Senso, o filme, funciona como transposição para o
cinema justamente daquela categoria estética que irá ter desempenho decisivo
enquanto veículo ideológico e elemento dinamizador e propagandístico de uma
nova ordem política: o melodrama, fosse ele em prosa, em verso ou em música.
Melodrama esse alimentado pela História, e restituidor dessa História a actuar
sobre o real imediato.
Porque nos achamos em pleno ano de
Verdi, diria que os traços do melodrama verdiano são mais do que evidentes em Senso, e com a linha melodramática a prosseguir sob a
música de Bruckner, de modo embora menos directo, e desde o momento em que, na
concepção do realizador, era forçoso que a música sustentasse o desenvolvimento
dramático e assim conferisse às personagens um recorte que era realista, bem entendido, mas que não
deixava de ser romântico. Ou melodramático.
As sequências iniciais do filme Senso estavam para ser rodadas na Praça
de S. Marcos. A mudança para o interior do La Fenice relevaria do simbolismo da
associação de Veneza a um espaço teatral, a um jogo de espelhos, realidade e
ficção, que do interior do La Fenice se iria expandir pela cidade alargando as
significações, tornando a cidade mesma um lugar de representação, espaço de
melodrama, cenário de uma teatralidade de transgressão, visto ser da
transgressão a diversos títulos que trata o filme – a subversão contra o ocupante; a condessa
descendente de uma família tradicional veneziana que se apaixona por um oficial
do exército inimigo; a traição da condessa entregando ao amante os valores que
lhe foram confiados para ajudar a causa da luta contra o inimigo ocupante; a
transgressão do oficial perante a moral militar subornando uma junta médica que
o dá como inapto para o combate; a transgressão da condessa à moral dos amantes
quando, por vingança, denuncia ao alto comando austríaco o oficial seu amante
como desertor, condenando-o ao fuzilamento.

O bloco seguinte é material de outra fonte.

Lemma packet_returns (m : DNSOutgoing.t) :
  well_formed m = true ->
  hinfo_free m = true ->
  (Z.of_nat (wire_bound m) <= 16384)%Z ->
  exists p m', DNSOutgoing.packet m = Ok (p, m') /\ List.length p <= wire_bound m.
Proof.
  intros Hwf Hfree Hbound. unfold well_formed in Hwf.
  repeat match type of Hwf with (_ && _) = true =>
    let H := fresh "W" in apply andb_prop in Hwf as [Hwf H] end.
  apply negb_true_iff in Hwf.
  apply bool_decide_eq_true in W6, W4. apply Nat.eqb_eq in W5.
  destruct (DNSOutgoing.authorities m) as [|] eqn:Hauth; [| discriminate].
  destruct (DNSOutgoing.additionals m) as [|] eqn:Hadd; [| discriminate].
  unfold wire_bound in *.
  set (gq := fun q : DNSEntry.t => name_bound (DNSEntry.name q) + 4).
  set (ga := fun a : DNSRecord.t * Z =>
               name_bound (DNSRecord.name (fst a)) + 10
               + payload_bound (DNSRecord.payload (fst a))).
  change (foldr _ 0 (DNSOutgoing.questions m))
    with (foldr (fun q n => gq q + n) 0 (DNSOutgoing.questions m)) in *.
  change (foldr _ 0 (DNSOutgoing.answers m))
    with (foldr (fun a n => ga a + n) 0 (DNSOutgoing.answers m)) in *.
  set (Q := foldr (fun q n => gq q + n) 0 (DNSOutgoing.questions m)) in *.
  set (A := foldr (fun a n => ga a + n) 0 (DNSOutgoing.answers m)) in *.
  assert (Hq : List.length (DNSOutgoing.questions m) <= Q).
  { apply length_le_foldr. intros q. unfold gq. lia. }
  assert (Ha : List.length (DNSOutgoing.answers m) <= A).
  { apply length_le_foldr. intros a. unfold ga. lia. }
  assert (Bq : bounded (Wire.seq_list Wire.enc_question (DNSOutgoing.questions m)) Q).
  { apply bounded_seq_list. apply List.Forall_forall. intros q Hin.
    apply bounded_question. rewrite forallb_forall in W1. apply W1, Hin. }
  assert (Ba : bounded (Wire.seq_list
                          (fun '(answer, time_) =>
                             Wire.enc_record (DNSOutgoing.multicast m) answer time_)
                          (DNSOutgoing.answers m)) A).
  { apply (bounded_seq_list _ ga). apply List.Forall_forall. intros a Hin.
    apply (bounded_record (DNSOutgoing.multicast m) a).
    - rewrite forallb_forall in W0. apply W0, Hin.
    - unfold hinfo_free in Hfree. rewrite forallb_forall in Hfree.
      specialize (Hfree a Hin). destruct (DNSRecord.payload (fst a)); [| discriminate | | |];
        exact I. }
  pose proof (bounded_seq _ _ _ _ Bq
                (bounded_seq _ _ _ _ Ba (bounded_seq _ _ _ _ bounded_skip bounded_skip)))
    as Bb.
  destruct (Bb ∅ 12) as (body & nb & Eb & Lb & _).
  { intros name index Hi. rewrite lookup_empty in Hi. discriminate. }
  { lia. }
  assert (U : forall n : nat, (Z.of_nat n <= 16384)%Z -> u16 (Z.of_nat n) = true).
  { intros n Hn. unfold u16. apply andb_true_intro.
    split; [apply Z.leb_le | apply Z.ltb_lt]; lia. }
  assert (Eh : exists h, Wire.enc_header m = Ok h /\ List.length h = 12).
  { unfold Wire.enc_header. rewrite Hauth, Hadd. cbn [List.length].
    rewrite !(pack_H_total (Z.of_nat 0)) by reflexivity. cbn [bind].
    rewrite (pack_H_total (Z.of_nat (List.length (DNSOutgoing.answers m)))) by (apply U; lia).
    cbn [bind].
    rewrite (pack_H_total (Z.of_nat (List.length (DNSOutgoing.questions m))))
      by (apply U; lia).
    cbn [bind]. rewrite (pack_H_total _ W3). cbn [bind].
    rewrite (pack_H_total (if DNSOutgoing.multicast m then 0%Z else DNSOutgoing.id m))
      by (destruct (DNSOutgoing.multicast m); [reflexivity | exact W2]).
    cbn [bind]. eexists. split; [reflexivity |].
    rewrite !length_app, !length_be_encode. reflexivity. }
  destruct Eh as (h & Eh & Lh).
  assert (Ep : Wire.enc_packet m = Ok (h ++ body)).
  { unfold Wire.enc_packet. rewrite W6, W5, W4. unfold Wire.enc_body.
    rewrite Hauth, Hadd. cbn [Wire.seq_list]. rewrite Eb. cbn [bind]. rewrite Eh.
    reflexivity. }
  pose proof (packet_enc_packet m Hwf) as Hp. rewrite Ep in Hp.
  destruct (DNSOutgoing.packet m) as [[p m']|x]; [| discriminate].
  injection Hp as <-. exists (h ++ body), m'. split; [reflexivity |].
  rewrite length_app, Lh. lia.
Qed.

(** C1. Round trip of a well-formed outgoing message with questions and
    answers and no authorities or additionals.  [packet()] returns when no
    answer is a host information record and the size of the message, every
    name counted in full, is at most 2^14 bytes; and whenever [packet()]
    returns at most 2^14 bytes (the range of a name pointer), the parser
    returns on them a message with as many questions and as many answers, the
    i-th question equal (the [__eq__] of [DNSEntry]: name, type and class) to
    the i-th question of the message and the i-th answer equal (the [__eq__]
    of its class and the one of [DNSEntry]) to the i-th answer of the
    message. *)
Theorem C1_packet_roundtrip (now : Z) (m : DNSOutgoing.t) :
  well_formed m = true ->
  (hinfo_free m = true ->
   (Z.of_nat (wire_bound m) <= 16384)%Z ->
   exists p m', DNSOutgoing.packet m = Ok (p, m') /\ List.length p <= wire_bound m) /\
  (forall p m',
     DNSOutgoing.packet m = Ok (p, m') ->
     (Z.of_nat (List.length p) <= 16384)%Z ->
     exists inc : DNSIncoming.t,
       DNSIncoming.__init__ now p = Ok inc /\
       List.length (DNSIncoming.questions inc) = List.length (DNSOutgoing.questions m) /\
       List.length (DNSIncoming.answers inc) = List.length (DNSOutgoing.answers m) /\
       Forall2 same_question (DNSIncoming.questions inc) (DNSOutgoing.questions m) /\
       Forall2 same_record (DNSIncoming.answers inc) (DNSOutgoing.answers m)).
Proof.
  intros Hwf. split.
  - intros Hfree Hbound. exact (packet_returns m Hwf Hfree Hbound).
  - intros p m' Hp Hlen. exact (packet_parsed now m p m' Hwf Hp Hlen).
Qed.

A pintura de uma paixão trágica,
melodramática, centrada directamente num episódio colectivo ou patriótico, mas
num caso particular, sobre uma história privada. É o contexto histórico que,
por assim dizer, universaliza o adultério da condessa Livia Serpieri e todas as
demais transgressões envolvidas num stendhaliano amour fou, a paixão amorosa que melodramaticamente rompe os
limites do razoável.
Note-se ainda, historicamente, o
momento crucial e contextualizante do filme, a apontar o princípio de
decadência efectiva da aristocracia italiana enquanto força cultural e
socialmente preponderante. Morte e loucura enquadram, melodramaticamente, esse
momento histórico de aniquilação.
Todo o cinéfilo se lembra da cena
inicial. O momento mais heróico do Trovador,
de Verdi a ser cantado no palco perante uma plateia de oficiais austríacos
ocupantes e nobres venezianos com eles de certo modo confraternizantes. No
momento da cabaletta Di quella pira, quando o tenor e o coro
gritam às armas, a ordem pública é alterada e a outra parte do público, os
patriotas venezianos da galeria, levanta-se num clamor patriótico e lança
panfletos sobre a plateia.
O Teatro La Fenice, que foi um
símbolo da resistência patriótica dos italianos ao ocupante estrangeiro nos
dias do Rissorgimento. É uma verdade.
Mas essa cena do filme talvez não tenha acontecido. Ou antes: aconteceu
realmente, pelo menos uma vez, mas não com o Trovador. De certeza, sabe-se que o levantamento patriótico no La
Fenice se deu numa récita de Macbeth,
do mesmo Verdi, no momento em que o coro cantava as palavras la patria tradita, piangendo m’ínvita… a
pátria traída e chorosa incita os irmãos oprimidos a correr a salvá-la. Os
austríacos presentes no teatro ficaram aterrados. E esse foi o dia da primeira
insurreição veneziana contra os austríacos. 6 de Fevereiro de 1848. Houve
arruaças pelos canais. Os notáveis venezianos mais patriotas que assistiam à
récita, e também o barítono Felice Varesi que cantara o protagonista, vão-se
aos armazéns de adereços, sacam inofensivas espadas de teatro e correm para as
ruas e para a Praça de S. Marcos a ameaçar os austríacos, que apesar de tudo
não estavam a achar graça nenhuma e alguma coisa se temeram…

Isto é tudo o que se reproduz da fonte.